### What is required
Up to the line containing "else l ← datas s !! p; if", nothing is kept; from that line through the end of the data below, output every line exactly.

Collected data
● ● ● ● ● ● ●

(** Where blocks of a kind are, and a zeroed one. *)
Class Block (A : Type) := {
  blocks : store -> gmap Z A;
  with_blocks : gmap Z A -> store -> store;
  sizeof : Z;
  zeroed : A;
}.
#[export] Instance object_block : Block uacpi_object := {
  blocks := objects; with_blocks m s := s <| objects := m |>; sizeof := 32;
  zeroed := Object UACPI_OBJECT_UNINITIALIZED 0 0 0 0 }.
#[export] Instance buffer_block : Block uacpi_buffer := {
  blocks := buffers; with_blocks m s := s <| buffers := m |>; sizeof := 24; zeroed := Buffer 0 0 }.
#[export] Instance package_block : Block uacpi_package := {
  blocks := packages; with_blocks m s := s <| packages := m |>; sizeof := 24; zeroed := Package 0 0 }.
#[export] Instance mutex_block_ : Block mutex_block := {
  blocks := mutexes_; with_blocks m s := s <| mutexes_ := m |>; sizeof := 32; zeroed := MutexBlock 0 0 0 0 }.
#[export] Instance event_block : Block uacpi_event := {
  blocks := events; with_blocks m s := s <| events := m |>; sizeof := 16; zeroed := Event 0 }.
#[export] Instance method_block : Block uacpi_control_method := {
  blocks := methods; with_blocks m s := s <| methods := m |>; sizeof := 40;
  zeroed := Method 0 0 0 0 0 false false false false }.
#[export] Instance region_block : Block uacpi_operation_region := {
  blocks := regions; with_blocks m s := s <| regions := m |>; sizeof := 64;
  zeroed := Region 0 0 0 0 0 0 0 0 }.
#[export] Instance handlers_block : Block uacpi_handlers := {
  blocks := handler_sets; with_blocks m s := s <| handler_sets := m |>; sizeof := 24;
  zeroed := Handlers 0 0 0 0 0 }.
#[export] Instance space_handler_block : Block uacpi_address_space_handler := {
  blocks := space_handlers; with_blocks m s := s <| space_handlers := m |>; sizeof := 48;
  zeroed := SpaceHandler 0 0 0 0 0 0 }.
#[export] Instance notify_block : Block uacpi_device_notify_handler := {
  blocks := notify_handlers; with_blocks m s := s <| notify_handlers := m |>; sizeof := 24;
  zeroed := NotifyHandler 0 0 0 }.
#[export] Instance field_block_ : Block field_block := {
  blocks := fields; with_blocks m s := s <| fields := m |>; sizeof := 64; zeroed := FieldBlock 0 0 0 0 0 }.
#[export] Instance node_block : Block uacpi_namespace_node := {
  blocks := nodes; with_blocks m s := s <| nodes := m |>; sizeof := 48; zeroed := Node [0; 0; 0; 0] 0 0 0 0 0 }.

Definition SIZEOF_PROCESSOR : Z := 40.
Definition SIZEOF_HANDLE : Z := 8.
Definition local_object : Z := -1.

(** The bits of [power_resource] in the word. *)
Definition system_level (o : uacpi_object) : Z := u8 (word0 o).
Definition resource_order (o : uacpi_object) : Z := u16 (Z.shiftr (word0 o) 16).

Section Objects.
Context {Plat : Platform} {Alloc : Allocator}.
Abbreviation op := (M store).

(** ** Memory *)

Definition load {A} `{Block A} (p : Z) : op A := fun s => a ← blocks s !! p; Some (a, s).
Definition put {A} `{Block A} (p : Z) (a : A) : op unit := fun s =>
  _ ← blocks s !! p; Some (tt, with_blocks (<[p := a]> (blocks s)) s).
Definition update {A} `{Block A} (p : Z) (f : A -> A) : op unit := a ← load p; put p (f a).

Definition kernel_alloc (bytes : Z) : op Z := fun s =>
  let '(p, h) := malloc bytes (oheap s) in Some (p, s <| oheap := h |>).
Definition kernel_free (p : Z) : op unit := fun s =>
  h ← free p (oheap s); Some (tt, s <| oheap := h |>).

(** [uacpi_kernel_alloc_zeroed(sizeof(A))], and [uacpi_free] of such a block
    with the count in its header. *)
Definition alloc_zeroed_of {A} `{Block A} (bytes : Z) : op Z :=
  p ← kernel_alloc bytes;
  _ ← (if p =? 0 then mret tt else modify (fun s => with_blocks (<[p := zeroed]> (blocks s)) s));
  mret p.
Definition alloc_zeroed (A : Type) `{Block A} : op Z := alloc_zeroed_of (A := A) sizeof.
Definition free_block (A : Type) `{Block A} (p : Z) : op unit :=
  _ ← load (A := A) p;
  _ ← kernel_free p;
  modify (fun s => with_blocks (delete p (blocks s)) s <| counts := delete p (counts s) |>).

(** Arrays of pointers, and raw bytes; null is free to free. *)
Definition alloc_array (n : Z) : op Z :=
  p ← kernel_alloc (u64 (n * SIZEOF_HANDLE));
  _ ← (if p =? 0 then mret tt
       else modify (fun s => s <| arrays := <[p := replicate (Z.to_nat n) 0]> (arrays s) |>));
  mret p.
Definition free_array (p : Z) : op unit :=
  _ ← kernel_free p; modify (fun s => s <| arrays := delete p (arrays s) |>).
Definition get_elem (a i : Z) : op Z := fun s =>
  l ← arrays s !! a; x ← l !! Z.to_nat i; Some (x, s).
Definition set_elem (a i x : Z) : op unit := fun s =>
  l ← arrays s !! a; _ ← l !! Z.to_nat i;
  Some (tt, s <| arrays := <[a := <[Z.to_nat i := x]> l]> (arrays s) |>).

Definition alloc_data (n : Z) : op Z :=
  p ← kernel_alloc n;
  _ ← (if p =? 0 then mret tt
       else modify (fun s => s <| datas := <[p := replicate (Z.to_nat n) None]> (datas s) |>));
  mret p.
Definition free_data (p : Z) : op unit :=
  _ ← kernel_free p; modify (fun s => s <| datas := delete p (datas s) |>).
(** The first [n] bytes at [p]. *)
Definition read_data (p n : Z) : op (list (option Z)) := fun s =>
  if n =? 0 then Some ([], s)
  else l ← datas s !! p; if n <=? Z.of_nat (length l) then Some (take (Z.to_nat n) l, s) else None.
Definition write_data (p : Z) (b : list (option Z)) : op unit := fun s =>
  if bool_decide (b = []) then Some (tt, s)
  else l ← datas s !! p;
    if (length b <=? length l)%nat
    then Some (tt, s <| datas := <[p := b ++ drop (length b) l]> (datas s) |>) else None.

(** ** Reference counts, [Shareable] on the counts of the store *)

Definition share {A} (m : M shareables A) : op A := fun s =>
  '(a, c) ← m (counts s); Some (a, s <| counts := c |>).
Definition shareable_ref (p : Z) : op unit := _ ← share (uacpi_shareable_ref p); mret tt.

Definition unref_and_delete_if_last (p : Z) (do_free : Z -> op unit) : op unit :=
  if p =? 0 then mret tt
  else
    bugged ← share (uacpi_bugged_shareable p);
    if (bugged : bool) then mret tt
    else n ← share (uacpi_shareable_unref p); if n =? 1 then do_free p else mret tt.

● ● ● ● ● ● ●

### Output of the exercise
  else l ← datas s !! p; if n <=? Z.of_nat (length l) then Some (take (Z.to_nat n) l, s) else None.
Definition write_data (p : Z) (b : list (option Z)) : op unit := fun s =>
  if bool_decide (b = []) then Some (tt, s)
  else l ← datas s !! p;
    if (length b <=? length l)%nat
    then Some (tt, s <| datas := <[p := b ++ drop (length b) l]> (datas s) |>) else None.

(** ** Reference counts, [Shareable] on the counts of the store *)

Definition share {A} (m : M shareables A) : op A := fun s =>
  '(a, c) ← m (counts s); Some (a, s <| counts := c |>).
Definition shareable_ref (p : Z) : op unit := _ ← share (uacpi_shareable_ref p); mret tt.

Definition unref_and_delete_if_last (p : Z) (do_free : Z -> op unit) : op unit :=
  if p =? 0 then mret tt
  else
    bugged ← share (uacpi_bugged_shareable p);
    if (bugged : bool) then mret tt
    else n ← share (uacpi_shareable_unref p); if n =? 1 then do_free p else mret tt.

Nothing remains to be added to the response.